并查集是一种挺实用的数据结构，可以处理一些不相交集合的合并问题。

基本操作有初始化，合并，查找，统计。

咱们先来个初版，再优化一下。

初版

#include
using namespace std;
const int N = 10000;
int fa[N];
void init(int N)//初始化
{
	for (int i = 1; i <= N; i++)
	{
		fa[i] = i;
	}
}
int find(int i)//查找
{
	return i == fa[i] ? i : find(fa[i]);
}
void Union(int i, int j)//合并
{
	int x = find(i);
	int y = find(j);
	fa[x] = y;
}

这种并查集查找的效率太低，最坏情况的时间复杂度能达到O(N)。

我们就针对它优化。

路径压缩版 

#include
using namespace std;
const int N = 10000;
int fa[N];
void init(int N)
{
	for (int i = 1; i <= N; i++)
	{
		fa[i] = i;
	}
}
int find(int i)
{
	if (i == fa[i])
	{
		return i;
	}
	else
	{
		fa[i] = find(fa[i]);
		return fa[i];
	}
}
void Union(int i, int j)
{
	int x = find(i);
	int y = find(j);
	fa[x] = y;
}

上面的时间复杂度最好能有O(1)。

实现方式是记忆化搜索，用数组存储好所需结果，需要时就不用再次递归了。

来看两个例题巩固一下。

两个例题 

几张桌子

How Many Tables（并查集）

Problem - 1213 (hdu.edu.cn)

题目：

Today is Ignatius’ birthday. He invites a lot of friends. Now it’s dinner time. Ignatius wants to know how many tables he needs at least. You have to notice that not all the friends know each other, and all the friends do not want to stay with strangers.
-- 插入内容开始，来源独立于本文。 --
(** * Inventory manager: the service layer of [inventario_mongo_tk.py]

    [inventario_mongo_tk.py] holds two programs, one after the other; the
    first has the users and the sales history, the second is the earlier
    one without them and with the same product functions.  This file is a
    shallow embedding of the business functions of the first
    ([agregar_producto], [buscar_producto], [modificar_producto],
    [eliminar_producto], [mostrar_inventario], [realizar_venta],
    [generar_reporte], [obtener_ventas]) and of the query that the
    sales-history window builds ([cargar_ventas]), followed by the
    properties the specification states about them.

    Modelling choices.
    - Python [int] is [Z]; Python [float] is the binary64 [float] of
      [Floats], so a price can be an infinity or a NaN exactly as in the
      program.  [int * float] converts the integer first ([float_of_int]).
    - Python [str] is [string], the text in UTF-8.  What depends on the
      characters of a text ([strip], [int], [$regex] with its folding of
      letter case) is modelled for texts in ASCII; the properties that
      depend on it say so in their hypotheses, and a search outside that
      range has no answer in the model.
    - An exception is a value of [excepcion]: the class and the message of
      the [raise] statement.  A function that writes returns the new state
      of the store with a [resultado].
    - A MongoDB collection is the list of its documents in insertion
      order.  Documents have the fixed shape the program writes.  The two
      module-level handles [coleccion_productos] and [coleccion_ventas] are
      [None] when the connection could not be set up.  The 64-bit limit of
      the store's integers and network failures of the products collection
      are not modelled; the failure of [coleccion_ventas.insert_one], which
      the program catches, is.  A property that sends an integer of the
      caller to the store and says that the call returns has the limit as
      a hypothesis ([cabe_int64], [cambios_admitidos]).
    - The specification names the operations in English ([Add], [Update],
      [Remove], [Execute], [Search], [History]) and sorts the exceptions
      into error kinds; module [Spec] holds that vocabulary. *)

From Stdlib Require Import ZArith List String Ascii Bool Lia Floats.
From Stdlib Require Import DecimalString Sorting.Sorted Sorting.Permutation.
Import ListNotations.
Open Scope Z_scope.

(* ================================================================== *)
(** ** Python values *)

Module Py.

(** [bool(s)] for a [str]: the empty string is false. *)
Definition truthy (s : string) : bool :=
  match s with
  | EmptyString => false
  | String _ _ => true
  end.

(** [bool(x)] for [x : Optional[str]]. *)
Definition truthy_opt (x : option string) : bool :=
  match x with
  | None => false
  | Some s => truthy s
  end.

(** [x or None] for a [str]. *)
Definition or_None (s : string) : option string :=
  if truthy s then Some s else None.

(** [float(z)]: nearest binary64, ties to even.  (CPython raises
    [OverflowError] beyond the binary64 range, where this gives an
    infinity.) *)
Definition float_of_int (z : Z) : float :=
  SF2Prim (binary_normalize prec emax z 0 false).

(** [z * x] for an [int] and a [float]. *)
Definition mul_int_float (z : Z) (x : float) : float :=
  (float_of_int z * x)%float.

(** [str(z)], as an f-string formats an [int]. *)
Definition str_of_int (z : Z) : string :=
  NilZero.string_of_int (Z.to_int z).

(** White space in ASCII, as [str.strip] removes it.  ([str.strip]
    removes the white space outside ASCII as well; [strip] below stands
    for it on texts in ASCII.) *)
Definition es_espacio (c : ascii) : bool :=
  let n := N_of_ascii c in
  ((9 <=? n) && (n <=? 13) || (28 <=? n) && (n <=? 32))%N.

Fixpoint lstrip (s : string) : string :=
  match s with
  | EmptyString => EmptyString
  | String c s' => if es_espacio c then lstrip s' else s
  end.

Fixpoint rstrip (s : string) : string :=
  match s with
  | EmptyString => EmptyString
  | String c s' =>
      match rstrip s' with
      | EmptyString => if es_espacio c then EmptyString else String c EmptyString
      | r => String c r
      end
  end.

(** [s.strip()]. *)
Definition strip (s : string) : string := rstrip (lstrip s).

(** A character of ASCII, and a text made of them. *)
Definition es_ascii (c : ascii) : bool := (N_of_ascii c <? 128)%N.

Definition texto_ascii (s : string) : bool :=
  forallb es_ascii (list_ascii_of_string s).

(** The white space that [int] skips around a literal in ASCII: the one
    of C's [isspace]. *)
Definition es_espacio_c (c : ascii) : bool :=
  let n := N_of_ascii c in
  ((9 <=? n) && (n <=? 13) || (n =? 32))%N.

Fixpoint sin_espacio_c_izq (s : string) : string :=
  match s with
  | EmptyString => EmptyString
  | String c s' => if es_espacio_c c then sin_espacio_c_izq s' else s
  end.

Fixpoint sin_espacio_c_der (s : string) : string :=
  match s with
  | EmptyString => EmptyString
  | String c s' =>
      match sin_espacio_c_der s' with
      | EmptyString =>
          if es_espacio_c c then EmptyString else String c EmptyString
      | r => String c r
      end
  end.

(** [int(s)] for a [str] in ASCII: surrounding white space, an optional
    sign, then decimal digits, where single underscores may separate
    digits.  [None] stands for the [ValueError] of an invalid literal.
    (A text with characters outside ASCII, where CPython knows more
    digits and more white space, is outside the model: see
    [buscar_producto].) *)
Definition es_digito (c : ascii) : bool :=
  let n := N_of_ascii c in ((48 <=? n) && (n <=? 57))%N.

Definition valor_digito (c : ascii) : Z := Z.of_N (N_of_ascii c) - 48.

Fixpoint digitos (s : string) (acc : Z) (tras_digito : bool) : option Z :=
  match s with
  | EmptyString => if tras_digito then Some acc else None
  | String c s' =>
      if es_digito c then digitos s' (10 * acc + valor_digito c) true
      else if Ascii.eqb c "_" && tras_digito then digitos s' acc false
      else None
  end.

Definition int_of_str (s : string) : option Z :=
  match sin_espacio_c_der (sin_espacio_c_izq s) with
  | String "-" s' => option_map Z.opp (digitos s' 0 false)
  | String "+" s' => digitos s' 0 false
  | s' => digitos s' 0 false
  end.

(** ASCII lower case of one character. *)
Definition minuscula (c : ascii) : ascii :=
  let n := N_of_ascii c in
  if ((65 <=? n) && (n <=? 90))%N then ascii_of_N (n + 32) else c.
One important rule for this problem is that if I tell you A knows B, and B knows C, that means A, B, C know each other, so they can stay in one table.

For example: If I tell you A knows B, B knows C, and D knows E, so A, B, C can stay in one table, and D, E have to stay in the other one. So Ignatius needs 2 tables at least.

Input

The input starts with an integer T(1<=T<=25) which indicate the number of test cases. Then T test cases follow. Each test case starts with two integers N and M(1<=N,M<=1000). N indicates the number of friends, the friends are marked from 1 to N. Then M lines follow. Each line consists of two integers A and B(A!=B), that means friend A and friend B know each other. There will be a blank line between two cases.

Output

For each test case, just output how many tables Ignatius needs at least. Do NOT print any blanks.

Sample Input

2 
5 3 
1 2 
2 3 
4 5

5 1 
2 5

Sample Output

2 

4

思路：每个人是一个数组，两个数组内存的数如果相同，代表认识并成为一桌；（每个数组内刚开始都是自身编号）

给你们一组特殊测试数据：

输入：

1

5 4

1 2

1 3

4 3

3 4

输出：

2
 

#define _CRT_SECURE_NO_WARNINGS
#include
using namespace std;
const int N = 1050;
int fa[N];
void init()
{
	for (int i = 1; i <= N; i++)
	{
		fa[i] = i;
	}
}
int find(int i)
{
	if (i == fa[i])
	{
		return i;
	}
	else
	{
		fa[i] = find(fa[i]);
		return fa[i];
	}
}
void Union(int i, int j)
{
	int x = find(i);
	int y = find(j);
	fa[x] = y;
}
int main()
{
	int t, x, y, n, m;
	cin >> t;//t个测试
	while (t--)
	{
		cin >> n >> m;
		init();
		for (int i = 1; i <= m; i++)
		{
			cin >> x >> y;
			Union(x, y);//合并x和y
		}
		int ans = 0;
		for (int i = 1; i <= n; i++)//统计有多少个集
		{
			if (fa[i] == i)
				ans++;
		}
		cout << ans << endl;
	}

	return 0;
	
}

是不是亲戚 

#define _CRT_SECURE_NO_WARNINGS
#include
using namespace std;
const int N = 1050;
int fa[N];
void init()
{
	for (int i = 1; i <= N; i++)
	{
		fa[i] = i;
	}
}
int find(int i)
{
	if (i == fa[i])
	{
		return i;
	}
	else
	{
		fa[i] = find(fa[i]);
		return fa[i];
	}
}
void Union(int i, int j)
{
	int x = find(i);
	int y = find(j);
	fa[x] = y;
}
int main()
{
	int n, m, n2;;
	cin >> n >> m;
	init();
	for (int i = 0; i < m; i++)
	{
		int x, y;
		cin >> x >> y;
		Union(x, y);
	}
	cin >> n2;
	for (int i = 0; i < n2; i++)
	{
		int x, y;
		cin >> x >> y;
		if (find(x) == find(y))
			cout << "Yes" << endl;
		else
			cout << "No" << endl;

	}
	return 0;
	
}